Bu koşullarda ver milliyetçiliği ver dini... Zaten İttihad Terakki Cemiyeti politikalarına uygundur bu gidiş. Hep tekçilik hep tekçilik!

Tek vatan, bayrak, millet! Bu yıkıcı politikalarla bugünlere ulaşıldı.

Merkezi iktidarda da yerel yönetimlerde de bu böyledir!

İzmir susuzluğa mahkumdur. Çevresindeki havzaların suyunu boru hatlarıyla İzmir’e getiriyorlar. Başka yaşam alanlarının sularını tüketiyor İzmir. O havzaların yaşamları ne oluyor? Kurdu kuşu, bitkileri, canlı cansız tüm ekolojik dengeleri ne oluyor? Haydi bakalım, İzmir’ in yeraltı suyundan yılda bir milyon metre küpü ücret ödemeden cola şirketinin kullanmasını engelleyin de görelim.

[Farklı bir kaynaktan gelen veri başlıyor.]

Definition insert (b : t) (packet : PacketView) : ReceiveInsertResult * t :=
  if negb (bool_decide (kind packet = PacketKind.data))
     || (maximum_data_payload_size <? length (payload packet))%nat
  then (insert_result Error.invalid_packet_type ReceiveStatus.accepted_in_order, b)
  else
    let s := sequence (data packet) in
    let signed_offset := SequenceNumber.distance_from s (first_stored_sequence b) in
    if signed_offset <? 0 then (insert_result Error.none ReceiveStatus.older_than_window, b)
    else
      let offset := Z.to_nat signed_offset in
      if (capacity b <=? offset)%nat then (insert_result Error.none ReceiveStatus.beyond_window, b)
      else
        let i := position b offset in
        if occupied (slot_at b i) || dropped (slot_at b i)
        then (insert_result Error.none ReceiveStatus.duplicate, b)
        else
          let b := store_packet packet i b in
          let ack_offset := SequenceNumber.distance_from s (next_ack_sequence b) in
          let previous_ack := next_ack_sequence b in
          let b := advance_acknowledgement b in
          let ack_advance := SequenceNumber.distance_from (next_ack_sequence b) previous_ack in
          let result :=
            {| insert_error := Error.none;
               insert_status := if ack_offset =? 0 then ReceiveStatus.accepted_in_order
                                else ReceiveStatus.accepted_out_of_order;
               insert_gap := if 0 <? ack_offset
                             then {| range_first := previous_ack;
                                     range_last := SequenceNumber.advanced s SequenceNumber.mask |}
                             else inhabitant;
               has_gap := 0 <? ack_offset;
               insert_advance := if 0 <? ack_advance then ack_advance else 0 |} in
          let b :=
            if bool_decide (is_Some (RejectedMessages.root (rejected b)))
               || bool_decide (is_Some (discarding_message b))
            then refresh_buffered_timestamp_bounds (trim_dropped_prefix b) else b in
          (result, b).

Su demişken, İZSU toplantılarında bile PET kaplarda su dağıtılmasına ne demeli? İZSU Kendi suyunun Dünya Sağlık Örgütü standartlarında ve sağlıklı olduğuna güvenmiyor mu? Oysa İZSU çalışanları üstün gayretleriyle sağlıklı su içmemizi sağlayabiliyorlar. Biraz sertliği yüksek ama rahatlıkla içilebilir. İBB Başkanı’na önerim, belediyenin tüm birimlerinde ve toplantılarında derhal bu PET su dağıtımını engellesin!

Mutlaka suyun sertliği de düşürülmelidir. Dünyayı sarıp sarmalayan, suyu ele geçiren şirketlere karşı ciddi bir mücadele verilmelidir. İzmir suyunun içilebilirlik kalitesi daha da artırılarak ticarileştirilmiş suyun engellenmesi sağlanmalıdır.

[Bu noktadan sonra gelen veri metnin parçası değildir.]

Lemma fill_phys b m i s s' bs pool : phys b m -> slots b !! i = Some s -> occupied s = false ->
  (length bs <= PayloadPool.width)%nat -> PayloadPool.acquire (payloads b) bs = (payload_index s', pool) ->
  slot_wf s' -> readable s' = true -> payload_offset s' = 0%nat -> payload_size s' = length bs ->
  phys (fill i s' pool b) (<[payload_index s' := bs]> m) /\ m !! payload_index s' = None.
Proof.
  intros [P1 P2 P3 P4 P5 P6 P7 P8 P9 P10] Hi Ho Hb Ha Hw Hr Hoff Hsz. pose proof (lookup_lt_Some _ _ _ Hi) as Hlt.
  pose proof (wf_vacant s (P2 _ _ Hi) Ho) as (W1 & W2 & W3 & W4 & _).
  pose proof Hr as Hr'. unfold readable in Hr'. apply andb_true_iff in Hr' as [V1 V2]. apply negb_true_iff in V2.
  unfold capacity in *. pose proof (PayloadPool.acquire_inv _ _ _ bs P3) as Hacq.
  pose proof (countb_lt_length occupied _ i s Hi Ho) as Hroom.
  rewrite Ha in Hacq. destruct Hacq as (A1 & A2 & A3); [lia|assumption|]. split; [|assumption].
  assert (Hidx : forall j u, <[i := s']> (slots b) !! j = Some u ->
    (j = i /\ u = s') \/ (j <> i /\ slots b !! j = Some u)).
  { intros j u Hj. destruct (decide (j = i)) as [->|Hne].
    - rewrite list_lookup_insert_eq in Hj by assumption. left. split; congruence.
    - rewrite list_lookup_insert_ne in Hj by congruence. auto. }
  assert (Hfresh : forall j u, slots b !! j = Some u -> occupied u = true -> payload_index u <> payload_index s').
  { intros j u Hj Hu E. destruct (P4 j u Hj Hu) as (bs' & Hb' & _). congruence. }
  split; unfold capacity, fill; cbn [slots payloads occupied_index storage_index level_offsets rejected buffered_payload_bytes
    set_slots set_occupied_index set_storage_index set_payloads set_buffered_payload_bytes];
    rewrite ?length_insert; auto.
  - intros j u Hj. destruct (Hidx j u Hj) as [[-> ->]|[_ Hj']]; eauto.
  - intros j u Hj Hu. destruct (Hidx j u Hj) as [[-> ->]|[_ Hj']].
    + exists bs. rewrite lookup_insert_eq. auto.
    + destruct (P4 j u Hj' Hu) as (bs' & Hb' & Hl'). exists bs'. rewrite lookup_insert_ne; [auto|]. intros E. eapply Hfresh; eauto.
  - intros j k u u' Hj Hk Hu Hu' E.
    destruct (Hidx j u Hj) as [[-> ->]|[_ Hj']], (Hidx k u' Hk) as [[-> ->]|[_ Hk']]; eauto.
    + exfalso. eapply Hfresh; [exact Hk'|exact Hu'|]. congruence.
    + exfalso. eapply Hfresh; [exact Hj'|exact Hu|]. congruence.
  - rewrite map_size_insert_None by assumption. pose proof (countb_insert occupied _ i s s' Hi) as Hc. rewrite V1, Ho in Hc. lia.
  - pose proof (index_slots_insert (level_offsets b) (occupied_index b) readable (slots b) i s' (proj1 P7) Hlt (proj2 P7)) as H.
    rewrite Hr, length_insert in H. exact H.
  - pose proof (index_slots_insert (level_offsets b) (storage_index b) occupied (slots b) i s' (proj1 P8) Hlt (proj2 P8)) as H.
    rewrite V1, length_insert in H. exact H.
  - pose proof (rejected_list_insert (slots b) i s s' Hi) as Hl. rewrite V2, W2 in Hl. simpl in Hl. rewrite Hl. assumption.
  - pose proof (sum_insert unread _ i s s' Hi) as Hs. unfold unread at 2 4 in Hs. rewrite Hoff, W3 in Hs. lia.
Qed.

Ne dersiniz bu yerel yönetimlerle olabilir mi? Bu yaşamın savunulmasıdır, sürdürülebilirliğinin sağlanmasıdır. Oysa kapitalist yolcular ve iktidarları kalkınmalarını sürdürme amacındadırlar. Yaşam ile sermaye arasında uzlaşmaz çelişki vardır. Merkezi ve yerel yönetimler parti farkına bakılmaksızın sermayeden yanadırlar.

Yaşam tüketiliyor. Sermaye için hem de. Birkaç sermayedarın dediği olacak, kompleksleri, egemenlikleri tatmin edilecek diye yaşatılıyor bunlar bize.

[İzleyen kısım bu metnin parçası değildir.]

Definition stored_state (packet : PacketView) (i : nat) (b : t) : t :=
  let '(index, pool) := PayloadPool.acquire (payloads b) (payload packet) in
  set_occupied_count (occupied_count b + 1)%nat (fill i (packet_slot packet index) pool (invalidate_delivery_queries b)).

Lemma store_packet_state packet i b : packet_ok packet -> same_state (stored_state packet i b) (store_packet packet i b).
Proof.
  intros (_ & _ & Hl). unfold store_packet, stored_state.
  change (payloads (invalidate_delivery_queries b)) with (payloads b).
  destruct (PayloadPool.acquire (payloads b) (payload packet)) as [index pool].
  rewrite cast_u16_id by assumption. unfold same_state.
  repeat match goal with |- context [if ?c then _ else _] => destruct c end; reflexivity.
Qed.

Lemma packet_slot_wf packet index : packet_ok packet -> slot_wf (packet_slot packet index).
Proof. intros (H1 & H2 & H3). split; simpl; auto; try discriminate; lia. Qed.

Lemma changed_count b b' i s' bs : changed i s' bs b b' -> slots b' = <[i := s']> (slots b) -> (i < capacity b)%nat ->
  (countb occupied (slots b') + (if occupied (slot_at b i) then 1 else 0) =
   countb occupied (slots b) + (if occupied s' then 1 else 0))%nat.
Proof. intros _ E Hi. rewrite E. apply countb_insert. apply lookup_slot. assumption. Qed.

(** Storing fills one vacant slot. *)
Lemma stored_state_spec b m packet off : core b m -> packet_ok packet -> (off < capacity b)%nat ->
  sequence (data packet) = seq_at b off -> settled (lslot b off) = false ->
  exists index m', core (stored_state packet (position b off) b) m' /\
    changed (position b off) (packet_slot packet index) (payload packet) b (stored_state packet (position b off) b).
Proof.
  intros [P W Hc Ha _] Hp Ho Hseq Hset. unfold stored_state.
  destruct (PayloadPool.acquire (payloads b) (payload packet)) as [index pool] eqn:Eacq.
  apply orb_false_iff in Hset as [Hocc Hdr].
  set (i := position b off). set (s' := packet_slot packet index). set (b0 := invalidate_delivery_queries b).
  assert (P0 : phys b0 m) by (eapply phys_ext; [..|exact P]; reflexivity).
  pose proof (lslot_lookup b W off : slots b0 !! i = Some (lslot b off)) as Hl.
  pose proof (packet_slot_wf packet index Hp) as Hw.
  destruct (fill_phys b0 m i _ s' (payload packet) pool P0 Hl Hocc) as [P1 _]; try assumption; try reflexivity; [apply Hp|].
  pose proof (fill_changed b0 m i _ s' (payload packet) pool P0 Hl Hocc) as C1.
  specialize (C1 ltac:(apply Hp) Eacq Hw eq_refl eq_refl eq_refl).
  set (b1 := fill i s' pool b0) in *.
  exists index, (<[payload_index s' := payload packet]> m).
  assert (Hi : (i < capacity b)%nat) by (apply position_lt; assumption).
  assert (C2 : changed i s' (payload packet) b (set_occupied_count (occupied_count b + 1) b1)).
  { eapply changed_ext; [..|exact C1]; reflexivity. }
  split; [|exact C2]. split.
  - eapply phys_ext; [..|exact P1]; reflexivity.
  - destruct C2 as (D1 & D2 & D3). pose proof W as [W1 W2 W3 W4].
    set (b2 := set_occupied_count _ b1) in *. split; rewrite ?D1; auto.
    intros o Hoo Hs. unfold lslot in *.
    assert (Ep : position b2 o = position b o) by (unfold position; rewrite D1; reflexivity). rewrite Ep in *.
    destruct (decide (position b o = i)) as [Ei|Hne].
    + apply (position_inj b W) in Ei; [|assumption..]. subst o. fold i.
      assert (Es : slot_at b2 i = s') by exact (f_equal fst D2). rewrite Es. exact Hseq.
    + assert (Es : slot_at b2 (position b o) = slot_at b (position b o)) by exact (f_equal fst (D3 _ (position_lt b W o) Hne)).
      rewrite Es in *. apply W4; assumption.
  - assert (E : slots (set_occupied_count (occupied_count b + 1) b1) = <[i := s']> (slots b)) by reflexivity.
    pose proof (changed_count b _ i s' _ C2 E Hi) as Hk.
    assert (Es : slot_at b i = lslot b off) by reflexivity. rewrite Es, Hocc in Hk. change (occupied s') with true in Hk.
    change (occupied_count (set_occupied_count (occupied_count b + 1) b1)) with (occupied_count b + 1)%nat.
    cbv iota in Hk. lia.
  - exact Ha.
  - split; discriminate.
Qed.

Kültürpark’ taki rezalet yönetimsizlik, itibarsızlaştırma, sermaye içindir. Sadece Kültürpark değildir amaçları. Basmane, Çankaya, Bitpazarı, Mezarlıkbaşı, Agora, Kadifekale, Kemeraltı bu projelerinin içindedir. Sermaye sabırlıdır. Otopark olmalarına alıştığımız Namık Kemal Lisesi, Atatürk Lisesi gibi en seçkin okullarımıza da sıra gelecektir. Deniyorlar, zorluyorlar; vazgeçmezler. Sen karşı çıkmazsan İzmirli, yaşayacağın bir kentin olmayacaktır!

Ahlaksızlık yaygınlaştırılarak egemenlerin yönetsel ahlaksızlıkları olağan görülür oldu. Utanma arlanma ve sıkılmaları yok!

Yalan bunların hızlarına yetişemiyor ve yorgun düştü.

Sen doğru olanı yap İzmirli! Kentine, bu kentin kültürüne ve değerlerine sahip çık. Ekoloji ve kültür derneklerinde, platformlarında örgütlen.

Ama unutma bu iş parlamentoda çözülür; politiktir yani çözüm. O zaman oralarda edindiğin bilgi ve deneyimlerini de düzen dışı partilere taşımalısın.

Yeni düzen, yeni ülke, yeni dünya ancak direşken ve kararlı örgütlenmelerle kurulur. Bunu kimse kimseye hediye edemez. Direnen, mücadele eden hak eder ve özgür insan ve toplum olarak yaşayabilir.